Fixed-Size Chunking Explained

Fixed-size chunking is the simplest approach: split the source text into segments of a target character or token count, optionally with overlap between adjacent chunks. The splitter does not care about sentence boundaries, paragraphs, or semantic structure. It walks the text and cuts every N tokens.

How Fixed-Size Chunking Works

A typical fixed-size implementation takes three parameters: chunk size, chunk overlap, and the unit of measurement (characters or tokens). The overlap ensures that a sentence split across two chunks appears in both, giving retrieval a second chance to surface the right context.

import tiktoken

def fixed_size_chunk(text: str, chunk_size: int = 512, overlap: int = 64,
                    encoding_name: str = "cl100k_base") -> list[str]:
    """Split text into fixed token-count chunks with overlap.

    chunk_size and overlap are in tokens, not characters, so chunk
    budgets line up with model context windows.
    """
    encoder = tiktoken.get_encoding(encoding_name)
    tokens = encoder.encode(text)

    chunks = []
    start = 0
    while start < len(tokens):
        end = min(start + chunk_size, len(tokens))
        chunk_tokens = tokens[start:end]
        chunks.append(encoder.decode(chunk_tokens))
        if end == len(tokens):
            break
        start = end - overlap

    return chunks

Why tokens instead of characters: embedding models and LLMs both bill and reason in tokens. Counting characters drifts away from the model’s actual unit, so a 1,000-character chunk might be 180 tokens in English and 700 tokens in Japanese. Counting tokens gives you predictable embedding cost and predictable prompt size at retrieval time.

Trade-offs of Fixed-Size Chunking

Fixed-size chunking is fast, deterministic, and trivial to debug. Indexing a million-document corpus is bounded by I/O, not by chunker logic. Furthermore, every chunk has predictable cost — useful for capacity planning when you are deciding how many embeddings to budget for a vector database.

The cost is that fixed-size chunks happily slice through the middle of sentences, code blocks, and tables. An embedding of “of the customer is responsible for paying any applicable” is meaningless on its own. Overlap reduces this problem but does not eliminate it, and overlap also inflates your storage cost by roughly overlap / chunk_size — a 64-token overlap on 512-token chunks adds about 12.5% more vectors.

Fixed-size is the right default when documents are uniform in structure (chat logs, paginated PDFs from the same template, scraped pages with predictable layouts) and you need to ship something working in an afternoon. It is the wrong default for documents with headings, lists, or mixed content, where structural splits would be obvious wins.

Recursive Chunking Explained

Recursive chunking respects the structure of natural text by trying a hierarchy of separators in order. It first attempts to split on the largest meaningful boundary (double newlines, signalling paragraphs). If a resulting chunk is still too large, it recurses into the next separator (single newlines, then sentences, then words) until the chunks fit the target size.

How Recursive Chunking Works

Most production RAG systems built on LangChain or LlamaIndex use recursive character splitting as the default. The implementation is conceptually a depth-first tree split: each oversized chunk gets re-split with a smaller separator until everything fits.

from langchain_text_splitters import RecursiveCharacterTextSplitter

splitter = RecursiveCharacterTextSplitter(
    chunk_size=512,
    chunk_overlap=64,
    length_function=len,
    separators=["\n\n", "\n", ". ", " ", ""],
    is_separator_regex=False,
)

docs = splitter.create_documents([raw_text])

The separator order matters. Paragraphs first preserves the most semantic context; single newlines next handles lists and code; sentence endings catch long flowing prose; spaces and empty strings are last-resort fallbacks. If you swap the order, you get materially different chunks for the same input.
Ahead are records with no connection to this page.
Lemma good_well st msg : good_status st msg = true <-> done_well st msg.
Proof. unfold good_status, done_well. by rewrite andb_true_iff, !Z.eqb_eq. Qed.

Lemma eight_tail g : length g = 8%nat ->
  drop 4 g = [0; 0; 0x12; 0x34] <-> g !! 4%nat = Some 0 /\ g !! 5%nat = Some 0 /\ g !! 6%nat = Some 0x12 /\ g !! 7%nat = Some 0x34.
Proof.
  intros Hl. do 8 (destruct g as [|? g]; [done|]). destruct g; [|done]. cbn. split; [by intros [= -> -> -> ->]|].
  by intros ([= ->] & [= ->] & [= ->] & [= ->]).
Qed.

#[local] Ltac test_check :=
  split; [reflexivity|]; split; [reflexivity|]; intros g st msg Hlen; cbn [ct_check ct_len fst snd
    gap_f2 gap_f3 gap_hdr gap_msf gap_sns gap_p12 gap_speed gap_2a gap_unk gap_play] in *;
  rewrite <- ?Z.add_assoc;
  repeat first [rewrite want_sum by (first [apply want_nonneg | apply Z.add_nonneg_nonneg; apply want_nonneg]) | rewrite want_zero];
  rewrite ?andb_true_iff, ?good_well, ?Z.eqb_eq; rewrite ?byte_lookup by lia.

Lemma low_five b : Z.land b 0x0F = 5 <-> b `mod` 16 = 5.
Proof. change 0x0F with (Z.ones 4). by rewrite Z.land_ones. Qed.

Lemma gap_tests_want : Forall2 test_wants gap_tests gap_wanted.
Proof.
  repeat apply Forall2_cons_2; try apply Forall2_nil_2.
  all: test_check; try tauto.
  - rewrite eight_tail by done. tauto.
  - rewrite low_five. destruct (lookup_lt_is_Some_2 g 2%nat) as [b Hb]; [lia|]. unfold byte. rewrite Hb. cbn [default].
    split; [intros [Hm H12]; split; [by exists b|done]|]. by intros [(b' & [= <-] & Hm) H12].
Qed.

Lemma gap_counting : Forall counting gap_tests.
Proof. apply (Forall_app counting vol_tests gap_tests), all_counting. Qed.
For Markdown, HTML, or code, use a format-aware splitter rather than the generic one. LangChain ships MarkdownHeaderTextSplitter for header-aware Markdown splitting, and RecursiveCharacterTextSplitter.from_language(Language.PYTHON) for source code with language-appropriate separators (class/function/block boundaries instead of paragraphs). Format-aware splitting is the single biggest retrieval-quality improvement most teams make after they realize their generic splitter shredded their codebase.

Trade-offs of Recursive Chunking

Recursive chunking gives you most of the structural awareness of semantic chunking at the cost of fixed-size chunking. It is the right default for documentation, articles, books, and any text where paragraph and sentence boundaries carry meaning — which covers the majority of real-world RAG corpora.

The honest limit is that recursive chunking only knows about syntactic structure, not semantic structure. Two adjacent paragraphs covering completely different topics get chunked as if they belong together; a single argument that spans three paragraphs gets split across chunks. For most data the syntactic structure correlates strongly with semantic structure, so this trade-off rarely matters. For dense technical writing or transcripts with rapid topic shifts, it shows up as retrieval misses.

Semantic Chunking Explained

Semantic chunking ignores syntactic separators entirely. Instead, it embeds each sentence, then groups consecutive sentences whose embeddings are close together in vector space. Boundaries appear wherever the embedding similarity between adjacent sentences drops — those drops mark topic shifts.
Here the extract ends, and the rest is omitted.